Task goal ::
Gather, from the listing beneath this task, every line holding the string "Require".

Data excerpts ::
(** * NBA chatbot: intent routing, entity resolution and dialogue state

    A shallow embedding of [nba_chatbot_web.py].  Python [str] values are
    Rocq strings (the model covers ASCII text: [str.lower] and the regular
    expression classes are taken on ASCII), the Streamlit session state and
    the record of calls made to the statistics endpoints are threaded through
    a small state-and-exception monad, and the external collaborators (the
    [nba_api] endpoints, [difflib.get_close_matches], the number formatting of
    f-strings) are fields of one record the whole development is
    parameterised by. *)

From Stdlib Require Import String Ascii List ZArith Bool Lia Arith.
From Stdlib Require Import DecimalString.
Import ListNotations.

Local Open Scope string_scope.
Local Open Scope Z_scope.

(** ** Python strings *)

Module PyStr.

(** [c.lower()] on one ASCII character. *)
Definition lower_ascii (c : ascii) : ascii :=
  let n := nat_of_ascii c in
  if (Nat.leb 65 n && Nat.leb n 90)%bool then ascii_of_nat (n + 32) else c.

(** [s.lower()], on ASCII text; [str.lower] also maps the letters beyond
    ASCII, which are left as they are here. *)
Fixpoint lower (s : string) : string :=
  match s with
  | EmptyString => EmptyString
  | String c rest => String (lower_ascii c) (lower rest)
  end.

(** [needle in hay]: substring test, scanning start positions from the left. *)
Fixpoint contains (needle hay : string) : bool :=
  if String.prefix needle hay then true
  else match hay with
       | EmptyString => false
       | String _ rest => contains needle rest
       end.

Exercise solution ::
From Stdlib Require Import String Ascii List ZArith Bool Lia Arith.
From Stdlib Require Import DecimalString.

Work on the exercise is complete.